Aun cuando hay varios escenarios de miedo, sin duda
uno de los miedos más infundidos desde la derecha, y, el más significativo de
todos, … es el “miedo al comunismo”. Y así ha sido desde hace ya más de un
siglo. Empezado a difundirse de manera masiva con la difusión de la encíclica
Rerun Novarum, en 1891, se acrecienta con el triunfo de la revolución
bolchevique en 1917, y se aplica, ya de manera sistemática en contra de Arturo Alessandri
Palma en la campaña de 1920, a quien se acusa de “tendencias comunistas”, de
tener “simpatía por la revolución rusa”, promover la revolución social y la
lucha de clase, llegando incluso a llamarlo el “Lenin Chileno”. Desde 1922 se dirige
hacia la izquierda en su conjunto, pero ahora preferentemente a través del
Partido Comunista, alcanzando dimensiones especiales durante la dictadura de Ibáñez,
(1927-1931), la campaña presidencial del 48, luego el período de vigencia de la Ley Maldita (1948
– 1958), la campaña presidencial de 1964 (en donde la campaña del terror financiada
por la CIA alcanzó magnitudes demenciales). Durante la dictadura, el anticomunismo
es el único elemento ideológico común a perspectivas tan variadas como el
conservadurismo eclesiástico, el nacionalismo trasnochado y el liberalismo
económico desenfrenado y a la vez el principal mecanismo de deshumanización del
enemigo, requisito esencial para masificar la función de torturador. ¿Se
acuerdan de la campaña del “Si”? Caos, colas, demagogia, estatismo, marxismo, inflación,
desempleo, era lo que nos esperaba si triunfaba el NO.
En
los últimos meses la propagación de dos tipos de miedo ha alcanzado dimensiones
siderales.
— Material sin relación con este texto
(** The loop shared by [extract_urgency] and [extract_budget]:
    [for k, v in items: if k in text: return v] and [None] after the loop. *)
Fixpoint first_item_in (items : list (string * string)) (text : string)
  : option string :=
  match items with
  | [] => None
  | (k, v) :: rest => if str_in k text then Some v else first_item_in rest text
  end.

Definition extract_urgency (text : string) : option string :=
  first_item_in URGENCY_KEYWORDS text.

Definition extract_budget (text : string) : option string :=
  first_item_in BUDGET_KEYWORDS text.

Definition tokenize (text : string) : list string :=
  filter (λ t, t ∉ STOPWORDS) (split text).

Definition intent_map : gmap string float :=
  list_to_map
    [ ("plumbing_service", 0.1%float);
      ("roofing_service", 0.2%float);
      ("hvac_service", 0.3%float);
      ("electrical_service", 0.4%float);
      ("cement_service", 0.5%float);
      ("general_service", 0.0%float) ].

Definition urgency_map : gmap (option string) float :=
  list_to_map
    [ (Some "emergency", 1.0%float);
      (Some "same_day", 0.7%float);
      (Some "soon", 0.5%float);
      (Some "flexible", 0.2%float);
      (None, 0.0%float) ].

Definition budget_map : gmap (option string) float :=
  list_to_map
    [ (Some "low", 0.2%float);
      (Some "medium", 0.5%float);
      (Some "high", 0.8%float);
      (None, 0.0%float) ].

(** [d.get(k, 0.0)] *)
Definition get_or_zero {K} `{Countable K} (d : gmap K float) (k : K) : float :=
  default 0.0%float (d !! k).

Definition build_quantum_ready_vector (parsed : ParsedQuery.t) : list float :=
  let intent_val := get_or_zero intent_map (ParsedQuery.primary_intent parsed) in
  let urgency_val := get_or_zero urgency_map (ParsedQuery.urgency parsed) in
  let budget_val :=
    get_or_zero budget_map (ParsedQuery.budget_sensitivity parsed) in
  [intent_val; urgency_val; budget_val].

(** [if field: modifiers[key] = field] for an [Optional[str]] field: the test
    is Python truthiness, false on [None] and on the empty string. *)
Definition set_if_truthy (key : string) (field : option string)
    (modifiers : gmap string string) : gmap string string :=
  match field with
  | None => modifiers
  | Some s => if decide (s = "") then modifiers else <[key := s]> modifiers
  end.

Definition parse_query (payload : RawQuery.t) : ParsedQuery.t :=
  let normalized := normalize (RawQuery.query payload) in
  let tokens := tokenize normalized in
  let primary_intent := extract_primary_intent tokens in
  let service_type := extract_service_type tokens in
  let urgency := extract_urgency normalized in
  let budget := extract_budget normalized in
  let modifiers : gmap string string := ∅ in
  let modifiers := set_if_truthy "user_role" (RawQuery.user_role payload) modifiers in
  let modifiers := set_if_truthy "channel" (RawQuery.channel payload) modifiers in
  let parsed :=
    ParsedQuery.mk primary_intent service_type urgency budget
      (RawQuery.location payload) modifiers None in
  ParsedQuery.set_quantum_ready_vector
    (Some (build_quantum_ready_vector parsed)) parsed.

(** ** Sample runs *)

Definition plumber_query : RawQuery.t :=
  RawQuery.mk "I need a cheap plumber in San Jose ASAP"
    (Some "customer") (Some "San Jose, CA") (Some "web").

Definition roof_query : RawQuery.t :=
  RawQuery.of_query "roof leak, fair price please, whenever is fine".

(** ** Notions used in the statements *)

(** [k] occurs in [text] as a contiguous substring. *)
Definition substring (k text : string) : Prop :=
  exists pre post, text = pre +:+ k +:+ post.

(** No phrase of the table occurs in [text]. *)
Definition no_phrase_in (items : list (string * string)) (text : string) : Prop :=
  Forall (fun kv => ~ substring kv.1 text) items.

(** No token is a key of the service keyword table. *)
Definition no_service_keyword (tokens : list string) : Prop :=
  Forall (fun t => SERVICE_KEYWORDS !! t = None) tokens.

(** [r] is the label of the first item of the table, in table order, whose
    phrase occurs in [text]; it is [None] when no phrase occurs. *)
Definition first_phrase_label (items : list (string * string)) (text : string)
    (r : option string) : Prop :=
  (exists before k v after,
      items = (before ++ (k, v) :: after)%list
      /\ no_phrase_in before text
      /\ substring k text
      /\ r = Some v)
  \/ (no_phrase_in items text /\ r = None).

(** [r] is the category of the earliest token that is a key of the service
    keyword table, with the suffix; it is the general intent when no token is
    a key. *)
Definition first_keyword_intent (tokens : list string) (r : string) : Prop :=
  (exists before t category after,
      tokens = (before ++ t :: after)%list
      /\ no_service_keyword before
      /\ SERVICE_KEYWORDS !! t = Some category
      /\ r = category +:+ "_service")
  \/ (no_service_keyword tokens /\ r = "general_service").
El miedo a la delincuencia primero, que cuando falta otro mejor sigue
ocupando de manera preferente los lugares de los matinales en la televisión, y
las portadas de El Mercurio o La Tercera y más recientemente el miedo a “quedarnos
sin Isapres”.
En
verdad pocas situaciones políticas han mostrado de manera más palpable la
inmoralidad, la sinvergüenzura, el cinismo de la derecha que esta nueva campaña
del terror.
Como
es sabido, las Isapres llevan años esquilmando a los usuarios, robándoles su
plata con planes abusivos e ilegales. Y cuando la Corte Suprema, cansada de
fallar decenas de miles de casos cada año dicta un fallo con alcances generales,
describiendo el sistema como discriminatorio e inconstitucional y obligándolas
a devolver los dineros que ilegalmente han cobrado por años, sus dueños corren llorando
y pidiendo que el estado las ayude, que las salve, porque de lo contrario el sistema puede
quebrar y todos quedarnos sin Isapres. Y por otro lado, parlamentarios serviles
a sus amos corren para proponer un proyecto de reforma constitucional que en la
práctica significa que se deja el fallo sin efecto, dichas instituciones no
deben pagar nada, y pueden seguir esquilmando a sus usuarios sin problemas.
Esta
nueva campaña del terror, dirigida especialmente a quienes son usuarios del
sistema (en verdad “beneficiarios” no lo son, pues los únicos verdaderamente
beneficiados son los dueños) seguirá intensificándose, amenazando con el caos, la
falta de libertad (¿Cómo si el 85% de los chilenos pudiera efectivamente elegir
el sistema de salud que quisiera?), la ineficacia estatal y un sin número de
otros fantasmas. Y por si fuera poco, “exigiendo” al gobierno que les solucione
el problema.
La
larga historia del uso del miedo como instrumento político nos demuestra que la
derecha no vacila en mentir, mentir y seguir mintiendo para crear miedo, para provocar
terror en las personas y de ese modo llevarlas a actuar de determinada manera,
ya sea en las votaciones, en el quehacer diario o en diferentes circunstancias.
Y esta no es la excepción. Debemos estar alertas, denunciar en todas las instancias
el “carerajismo” que esto significa. Y si es necesario, salir a la calle y
mostrar la fuerza de un pueblo cansado de tanta sinvergüenzura. Hacerlo, es
también luchar por nuestra dignidad.